Humble Bundle Shows Off Impressive Slate of Self-Published Games

When imagining how a company like Humble Bundle is run, it might seem likely that it was a small operation that mainly consisted of brokering deals with developers/publishers and then launching the bundles. In reality, however, a recent visit to Humble Bundle’s offices in the heart of downtown San Francisco painted a much different picture.

This is a company with dozens of employees each dedicated to a different task and by talking with a few it quickly became clear just how much goes into these bundles and what it takes to support them. Although the bundles will always be the central business for Humble Bundle, the company is clearly positioning itself to do more (like the ever-growing storefront) and their latest initiative is publishing games. Last month, the company announced that it would begin publishing games beginning with a introductory slate of seven. Mostly indie titles, we were able to check out four of the most promising titles and see if they’re worthy of a publishing deal.


Those in the mood for a platforming game will want to take a look at HackyZack. Don’t let its cartoony art style fool you; this is a platforming game that requires precision and timing to be successful. You play as Zack, a young kid with the ability to kick balls hard and an obsession for stickers. You’ll guide him through more than fifty levels as he kicks balls into goals and collect stickers.

Controls are simple. Players use the left control stick to move and aim, A to jump and X to kick. Simple, but it takes careful timing and precision to be successful. Different balls come with different properties. There’s the default ball, but then there are unique balls like the slow ball that drastically change how you approach a level. Furthermore, different colored services vastly change how players interact with different levels. For example, a dashed-white line surface means that the ball will stick to it, but Zack will still fall through the world.

Zack’s quest to collect stickers will give players a healthy dose of content. There are fifty unique stickers to collect, optional challenges to beat and hidden worlds to be beaten. It’s a fun platformer and one that Humble was smart to pick-up. HackyZack is out sometime later this month on PC, Mac and Linux. An Xbox One version is planned for some time in the future.


Next in Humble’s collection of games is Ikenfell, an RPG with a mix of turn-based battle mechanics. The game stars Maritte who travels to the magical school of Ikenfell to find her sister, Safina, who has mysteriously vanished. You’ll meet a diverse cast of characters, mysteries, hidden areas and secret passages to discover.

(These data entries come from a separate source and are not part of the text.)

Lemma setLocalStateField_on_primitive_throws_witness :
  setLocalStateField "cursor" (VNum 1) (setLocalState (VStr "away") demo_world)
    = Throw TypeError ∧
  ∃ w', setLocalStateField "__proto__" (VNum 1) (setLocalState (VStr "away") demo_world)
        = Ok w' ∧ getLocalState (awareness w') = VStr "away".
Proof.
  assert (Ht : truthy (getLocalState (awareness (setLocalState (VStr "away") demo_world)))
               = true) by (vm_compute; reflexivity).
  assert (Hp : ∀ l, getLocalState (awareness (setLocalState (VStr "away") demo_world))
                    ≠ VRef l) by (intros l; vm_compute; discriminate).
  split.
  - apply (setLocalStateField_on_primitive_throws "cursor" (VNum 1)
             (setLocalState (VStr "away") demo_world) Ht Hp).
    vm_compute. discriminate.
  - eexists. split.
    + apply (setLocalStateField_on_primitive_throws "__proto__" (VNum 1)
               (setLocalState (VStr "away") demo_world) Ht Hp).
      reflexivity.
    + vm_compute. reflexivity.
Defined.

(** X7.  Fields set by successive calls accumulate in the one local state
    object: after setting [f1] and then [f2], neither of them [__proto__],
    the object holds both values (the later one if the names coincide) and
    every other field it had. *)
Theorem setLocalStateField_accumulates (f1 f2 : string) (v1 v2 : value) (w : World)
    (l : positive) (Hl : getLocalState (awareness w) = VRef l)
    (Hf1 : f1 ≠ "__proto__"%string) (Hf2 : f2 ≠ "__proto__"%string) :
  ∃ w1 w2,
    setLocalStateField f1 v1 w = Ok w1 ∧ setLocalStateField f2 v2 w1 = Ok w2 ∧
    getLocalState (awareness w2) = VRef l ∧
    getProp l f2 (heap w2) = v2 ∧
    (f1 ≠ f2 → getProp l f1 (heap w2) = v1) ∧
    (∀ f, f ≠ f1 → f ≠ f2 → getProp l f (heap w2) = getProp l f (heap w)).
Proof.
  pose (w1 := setLocalState (VRef l) (with_heap (set_own l f1 v1 (heap w)) w)).
  assert (Hl1 : getLocalState (awareness w1) = VRef l).
  { unfold w1, getLocalState, setLocalState. simpl. by rewrite lookup_insert_eq. }
  pose (w2 := setLocalState (VRef l) (with_heap (set_own l f2 v2 (heap w1)) w1)).
  exists w1, w2. split; [by apply setLocalStateField_object|].
  split; [by apply setLocalStateField_object|]. split; [|split; [|split]].
  - unfold w2, getLocalState, setLocalState. simpl. by rewrite lookup_insert_eq.
  - change (heap w2) with (set_own l f2 v2 (heap w1)). apply getProp_set_own.
  - intros Hne. change (heap w2) with (set_own l f2 v2 (set_own l f1 v1 (heap w))).
    rewrite getProp_set_own_ne by (right; congruence). apply getProp_set_own.
  - intros f H1 H2. change (heap w2) with (set_own l f2 v2 (set_own l f1 v1 (heap w))).
    rewrite !getProp_set_own_ne by (right; congruence). reflexivity.
Qed.

Lemma setLocalStateField_accumulates_witness :
  ∃ w1 w2,
    setLocalStateField "cursor" (VNum 4) demo_world = Ok w1 ∧
    setLocalStateField "selection" VNull w1 = Ok w2 ∧
    getProp 2%positive "cursor" (heap w2) = VNum 4 ∧
    getProp 2%positive "selection" (heap w2) = VNull ∧
    getProp 2%positive "user" (heap w2) = VRef 1%positive.
Proof.
  assert (Hl : getLocalState (awareness demo_world) = VRef 2%positive)
    by (vm_compute; reflexivity).
  destruct (setLocalStateField_accumulates "cursor" "selection" (VNum 4) VNull
              demo_world 2%positive Hl ltac:(vm_compute; discriminate)
              ltac:(vm_compute; discriminate))
    as (w1 & w2 & E1 & E2 & _ & E3 & E4 & E5).
  exists w1, w2. split; [exact E1|]. split; [exact E2|].
  split; [apply E4; discriminate|]. split; [exact E3|].
  rewrite E5 by discriminate. vm_compute. reflexivity.
Defined.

Like more traditional RPGs, players will explore an overworld where they’ll engage with NPCs, parts of the worlds and enemies. In battle, position matters. Players can maneuver their characters around the battlefield, picking and choosing the best position for their attacks. Spells have a set area of effect, and if you don’t position your characters probably, you’re not going to get a hit. Ikenfell also incorporates time-based mechanics like those found in South Park: The Stick of Truth. Timing your hits and blocks can increase spellpower and block incoming attacks.

Unfortunately, we didn’t get to see much of Ikenfell as it’s still heavily in development. Creator Chevy Ray Johnston, who is the designer, programmer, artist and writer, won’t have the game ready to go until summer 2018 on PC and Mac. Right now, console ports are up in the air.

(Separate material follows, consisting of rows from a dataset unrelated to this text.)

(** [obj[key]] for a string [key]. *)
Definition py_getitem_str (obj : pyvalue) (key : pystr) : outcome pyvalue :=
  match obj with
  | PyDict d => dict_getitem d key
  | PyList _ => raise_ ExcTypeError "list indices must be integers or slices, not str"
  | PyStr _ => raise_ ExcTypeError "string indices must be integers, not 'str'"
  | _ => raise_msg ExcTypeError (quoted_type obj ++ str " object is not subscriptable")
  end.

(** [obj[0]] *)
Definition py_getitem_0 (obj : pyvalue) : outcome pyvalue :=
  match obj with
  | PyList (v :: _) => Ok v
  | PyList [] => raise_ ExcIndexError "list index out of range"
  | PyStr (c :: _) => Ok (PyStr [c])
  | PyStr [] => raise_ ExcIndexError "string index out of range"
  | PyDict _ => raise_ ExcKeyError "0"
  | _ => raise_msg ExcTypeError (quoted_type obj ++ str " object is not subscriptable")
  end.

(** [len(obj)] *)
Definition py_len (obj : pyvalue) : outcome nat :=
  match obj with
  | PyList l => Ok (length l)
  | PyStr s => Ok (length s)
  | PyDict d => Ok (length d)
  | _ => raise_msg ExcTypeError (str "object of type " ++ quoted_type obj ++ str " has no len()")
  end.

(** [obj.get(key, default)] *)
Definition py_get (obj : pyvalue) (key : pystr) (default : pyvalue) : outcome pyvalue :=
  match obj with
  | PyDict d => Ok (dict_get_default d key default)
  | _ => raise_msg ExcOther (quoted_type obj ++ str " object has no attribute 'get'")
  end.

(** The items [for m in obj] visits: the items of a list, the keys of a
    dictionary, the characters of a string. *)
Definition py_iter (obj : pyvalue) : outcome (list pyvalue) :=
  match obj with
  | PyList l => Ok l
  | PyDict d => Ok (map (fun kv => PyStr (fst kv)) d)
  | PyStr s => Ok (map (fun c => PyStr [c]) s)
  | _ => raise_msg ExcTypeError (quoted_type obj ++ str " object is not iterable")
  end.

Module Qwen3VLClient.

(** What [query] accepts as an image: a path, a PIL image, or anything
    else (given by the name of its type). *)
Inductive image_input (image : Type) : Type :=
| InPath (path : pystr)
| InImage (img : image)
| InOther (type_name : pystr).
Arguments InPath {image} path.
Arguments InImage {image} img.
Arguments InOther {image} type_name.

Out of all the games available to us to demo, Staxel was the hardest to get a read on due to its complexity. Looking at the game, the Minecraft influences are readily apparent (so much so that YouTube even identified the game as Minecraft on its launch trailer). Instead of focusing on mining (or whatever it is the kids do these days in the game), however, Staxel is a farming game. Players can work on a farm, pursue new hobbies or work on improving their village. Starting off in an overgrown farmhouse, players can cultivate their crops and continually improve their standing in their village and of their farm itself.

As this is the type of experience that requires tens of hours to properly experience and we had less than half an hour to experience it, it’s hard to share thoughts on it yet, but walking about and poking about was fun and revealed a well-designed experience.

Keyboard Sports

Keyboard Sports is one of those concepts that immediately upon playing you can’t believe hasn’t been attempted before (at least to our knowledge). The game is an abstract experience where every key on the keyboard is used. Just how this is done is changed up throughout the experience, with keys sometimes being used to dodge objects and other times being the answer to riddles.

The title features both a beautiful minimalist art style and soundtrack that support the unique gameplay mechanic central to the experience. Considering this non-traditional control scheme, there is a learning curve, but mastering the levels on display so far brought forth a great sense of accomplishment. The demo we played had a few bugs and the game overall still seems fairly early in development, but it’s a promising title that we can’t wait to play more of. Suffice it to say, this one is a PC exclusive.

Humble Bundle has proven itself a capable company in handling the release of games (at a discount) and so far looks like they’ll have what it takes to do so on launch day at full price. The games we checked out ranged from fairly early to nearly done, so it’ll be interesting to see how their launches are handled and if Humble will provide them with a coat of polish or various other resources prior to launching.